Metadata-Version: 2.1
Name: awswrangler
Version: 0.0b13
Summary: Utilities for Pandas and Apache Spark on AWS.
Home-page: UNKNOWN
License: Apache License 2.0
Description: # AWS Data Wrangler (BETA)
        
        [![Code style: black](https://img.shields.io/badge/code%20style-black-000000.svg)](https://github.com/ambv/black)
        
        > Utilities for Pandas and Apache Spark on AWS
        
        AWS Data Wrangler aims to fill a gap between AWS Analytics Services (Glue, Athena, EMR, Redshift, S3) and the most popular Python data libraries ([Pandas](https://pandas.pydata.org/), [Apache Spark](https://spark.apache.org/)).
        
        ---
        
        *Contents:* **[Use Cases](#Use-Cases)** | **[Installation](#Installation)** | **[Usage](#Usage)** | **[License](#License)**
        
        ---
        
        ## Use Cases
        
        * Pandas Dataframe -> Parquet (S3)

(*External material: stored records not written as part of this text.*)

(* ===== verification/Prelude.v ===== *)
(** * Verification of FreeDistributedBuild

    ** The program

    A build is distributed over the machines of a local network.  The console
    ([console/]) reads the project registry and a build file, expands it into
    tasks, announces itself by a multicast datagram and serves tasks over TCP.
    Daemons ([daemon/]) answer the announcement, connect, tell how many cores
    they have to spare, run the tasks they are sent as child processes and
    return the results.  Both sides speak protobuf messages ([protocol/]) and
    share the project registry ([common/]).

    ** The files, and what they model

    - [Prelude]: machine integers [wrapU]/[wrapS] (written [u8] ... [i32]),
      the [outcome] monad ([Ret], an exception, undefined behaviour [UB]) with
      its notations and tactics, lemmas on transition systems and lists.
    - [Float32]: IEEE single precision as exact rationals with round to even.
    - [CxxStd]: the parts of the C++ library the program uses (substrings,
      [get_time], [atof], C strings).
    - [Bytes]: little-endian numbers and strings as bytes.
    - [External]: the contracts of the libraries that are not in the
      repository (smallUtils, tinyxml2) as type classes - XML, strings,
      files, packet and datagram nodes, processes - each with a concrete
      instance.
    - The vendored headers the messages are written and read with
      ([absl/numeric/bits.h], [absl/numeric/int128.h] and, under
      [google/protobuf/],
      [io/coded_stream.h], [wire_format_lite.h], [parse_context.h],
      [varint_shuffle.h], [repeated_field.h], [repeated_ptr_field.h],
      [serial_arena.h] and the
      headers it is made from, [metadata_lite.h], [has_bits.h] and the
      [generated_message_tctable] headers), over an explicit memory:
      [Bits], [Popcount]: bit counting; [Int128]: 128-bit integers on two
      halves and on the compiler's own; [Varint], [VarintRead]: varints,
      ZigZag, tags and fixed-width numbers; [VarintArm], [VarintShuffle]: the
      decoders for 64-bit ARM and for the table-driven parser;
      [WireFormat]: field writers and sizes; [OutStream], [CodedInput]: the
      buffered streams [EpsCopyOutputStream], [CodedOutputStream] and
      [CodedInputStream] with the field functions on them; [ParseCtx]:
      [EpsCopyInputStream] and [ParseContext]; [RepeatedField]: the growable
      array of [repeated] fields on arenas; [PtrField]: the array of pointers
      to repeated strings and messages, over a heap of objects; [ArenaParts], [SerialArena]: the
      arena itself, whose free lists and cleanup nodes are words of the memory
      it hands out; [Metadata], [HasBits]: the tagged word with a message's
      arena and unknown fields, and its presence bits; [TableParser]: the
      packed entries of the parse tables, dispatch on a tag, the fallback
      for unknown fields and the parser of packed closed enums.
    - The hash tables under absl's containers
      ([absl/container/internal/raw_hash_set.h]): [SwissGroup]: groups of
      control bytes, by a 64-bit word, SSE2 and NEON; [SwissProbe]:
      capacities, growth, the probe sequence, the array of control bytes;
      [SwissTable]: the table and its invariant [SwissTable.wf];
      [SwissMulti]: copying, merging and comparing two tables;
      [SwissMachine]: sequences of calls on two tables against two lists.
    - [Process]: [daemon/Process.cpp]; [Projects]: [common/project.cpp];
      [Messages]: [protocol/*.proto] and [protocol/tcp_protobufnode.cpp].
    - [Codec]: an inhabitant of the serialiser's contract [MessageCodec],
      built on [Varint].
    - [Tasks], [TaskGen]: [console/console.h] and the functions
      [taskGenerator] and [loadConfig] of [console/console.cpp].
    - [Server]: [console/tcp_protobufserver.cpp]; [Schedule]: the scheduling
      contract and its refinement by the server; [Console]: [main] of
      [console/console.cpp], with the monitoring loop interleaved with the
      handlers of the server's thread; [Locks]: the same two threads critical
      section by critical section.
    - [System]: one console, many daemons and the links between them, as one
      transition system over [Server] and [Client]; [Progress]: how a build
      is brought to its end; [Build]: the whole system with the monitoring
      loop, from the task list [loadConfig] makes to the exit status, and
      [main] with the functions it calls ([Build.fdbconsole]).
    - [Client]: [daemon/tcp_protobufclient.cpp]; [Discovery]: the function
      [sendBroadcast] and [protocol/whoishere.h]; [Daemon]:
      [daemon/udp_daemonserver.cpp] and [daemon/daemon.cpp]; [Window]:
      [daemon/window.cpp].
    - [Examples]: one small build run through the definitions; it applies the
      theorems of the other files.

    ** State and operations

    The object of a class is a record of its members; an operation is a
    function from the state to the state and the result, with the name of the
    method (a prefix [cl_], [ud_] where two classes share a name).  Pointers
    to connections are identities ([NodeId]) into a map of nodes, so that the
    pointer a task keeps and the node it points to are related as in the
    program.  Mutexes are taken per task, so the unit of interleaving between
    the server's thread and the console's main thread is one critical section
    ([Locks.lock_step]).  [Locks.handlers_atomic] matches every run of
    sections by a run of whole handlers ([Console.con_step]); elsewhere what
    the server's thread does for one event is one [Schedule.server_step].  The host - clock, threads, files,
    processes, sockets - is an argument of the operation that consults it,
    and a loop that consults it repeatedly takes a sequence.

    ** What the theorems show

    - Scheduling: the server refines a contract in which a job is pending,
      running on one connected node, or done ([Schedule.server_refines]);
      what is done stays done; a result counts only from the node that holds
      the task; a lost connection releases exactly its tasks; the order of
      the build file is kept and capacity is respected.
    - The whole system: under every interleaving of connections, crashes,
      packets in flight and work, every task the console has given away is
      accounted for, all packets on the wire are well typed, and no state is
      a dead end: every one can still reach the end of the build, with exact
      totals and exit status 0 ([Build.build_succeeds]); a daemon with one core gets
      no second task while its connection lasts ([System.one_core_starves]).
    - Monitoring: the counters are exact under every interleaving of critical
      sections, the loop ends with success only when all tasks have results
      ([Locks]), and it does end once they have ([Console.monitor_detects]);
      the exit status tells the truth about the registry, the build file, the
      announcement and the run ([Build.console_exit]).
    - Daemon: the index loop of [doWork], with its wrap-around decrement, is
      one pass over the tasks, reports each ended one once and forgets none;
      receiving terminates; the discovery state machine moves along its
      edges only; an announcement sent by the console is accepted.
    - Build file and registry: identifiers are consecutive, tasks are ready
      to be sent, the free-core count is bounded and monotone in the
      percentage, the work-time window includes both ends.
    - Wire format: what is written is read back (datagram, varints, tags,
      ZigZag, fields of every type, packed and repeated ones), whatever the
      boundaries of the buffers; sizes computed in advance are the sizes
      written; the alternative decoders agree with the wire format; nesting
      and limits are given back; message set items parse in either order; a
      repeated field is the list of its elements and grows at constant
      amortised cost.
    - Messages: a program that uses the metadata words of its messages as
      intended never touches a container that is not there, shares none and
      leaks none ([Metadata.metadata_refines]); the tag of a field selects
      that field's entry and no other ([TableParser.dispatch_exact]); a packed
      closed enum is split exactly between its field and the unknown fields
      ([TableParser.packed_enum_exact]), over however many chunks of the input
      it is spread; repeated strings and messages hold
      the values a list would, every object of the heap has one owner, and
      none is lost, whatever is merged, copied, swapped, handed over or taken
      back, on any arenas ([PtrField.ptr_field_owns]).
    - 128-bit integers: the code on two halves computes what the compiler's
      types compute ([Int128.uint128_portable]), the signed one except for one
      sum and one difference that it leaves undefined
      ([Int128.int128_portable], [Int128.early_sum]).
    - Hash tables: whatever the hash function and the addresses, two tables
      answer every sequence of calls, copies, merges and comparisons as lists
      of elements with distinct keys do, and every loop ends inside the array
      ([SwissMachine.swiss_table_refines]); the three groups meet one
      interface ([GroupLaws]), the word exactly
      ([SwissGroup.word_group_exact]).
    - Arenas: every word of an arena's blocks has one owner; whatever its
      users ask for and write, what they were given stays disjoint and apart
      from the arena's own records, no request within the documented sizes
      and alignments and with a destructor is undefined behaviour
      ([SerialArena.arena_safe]; a null destructor is the exception,
      [SerialArena.null_destructor_overruns]), and every registered
      destructor is found again, block by block, the newest first
      ([SerialArena.arena_cleanups_kept]).

    The functions that the vendored headers declare and the library's source
    files define are parameters with the contract their documentation states
    ([OutFallbackLaws], [InFallbackLaws], [Next_spec], [SerialArenaOutLaws], [Malloc],
    [UnknownFieldSet], [PtrFieldOut], [Umul128], and for the hash tables
    [ShuffleLaw], [PrepareLaw], [EraseLaw], [ClearLaw], [Sse2Laws],
    [NeonLaws]); a concrete stream, concrete heaps and a concrete table show
    that the contracts can be met.

    ** Fuel and bounds

    Loops over vectors are recursions over lists.  The packet loops take the
    queue length plus one ([Server.recv_loop_total],
    [Client.client_recv_total] show that more changes nothing), the task loop
    takes the length of the vector ([Client.doWork_sweep]), [UnsafeVarint]
    takes ten steps, the most a 64-bit value needs.  The loops that read
    fields until a limit take more steps than there are bytes, and every step
    consumes at least one; the loop over a message set item takes one step
    per tag of the item; the reader of packed varints one per number and chunk,
    of which there are at most as many as bytes; the prefetch loops of the arena take at most sixteen
    and six lines ([SerialArena.prefetch_ends]); a probe loop of a hash table
    takes one step per group ([SwissProbe.probe_covers]).  Hypotheses such as [length < 2 ^ 64] say that a
    vector fits its index type, and [sys_small] that no packet reaches 2 GiB,
    where protobuf refuses to parse.

    ** What is not modelled

    The submodules smallUtils and tinyxml2 and the generated protobuf classes
    are not in the repository: parameters and classes stand for them.  Log
    and terminal output, the drawing of the tray menu and the build
    description have no state of their own.  Of the vendored headers, cords,
    arena strings, the representation of unknown field sets, the thread-safe
    arena around [SerialArena], the conversions between 128-bit integers and
    floating point and the functions of the parse tables (the
    headers only declare them) are left out, as are the headers the messages
    of the program never reach (descriptors, reflection, text format,
    the other containers, hash functions, time).  Of the hash tables, inline
    storage of one element, transfers by [memcpy], debug and sanitizer
    builds, sampling and node handles are left out. *)

From stdpp Require Export base option list strings gmap.
From Stdlib Require Export ZArith Lia.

        * Pandas Dataframe -> CSV (S3)
        * Pandas Dataframe -> Glue Catalog
        * Pandas Dataframe -> Redshift
        * Pandas Dataframe -> Athena
        * CSV (S3) -> Pandas Dataframe
        * Athena -> Pandas Dataframe
        * Spark Dataframe -> Redshift
        
        ## Installation
        
        `pip install awswrangler`
        
        AWS Data Wrangler runs only Python 3.6 and beyond.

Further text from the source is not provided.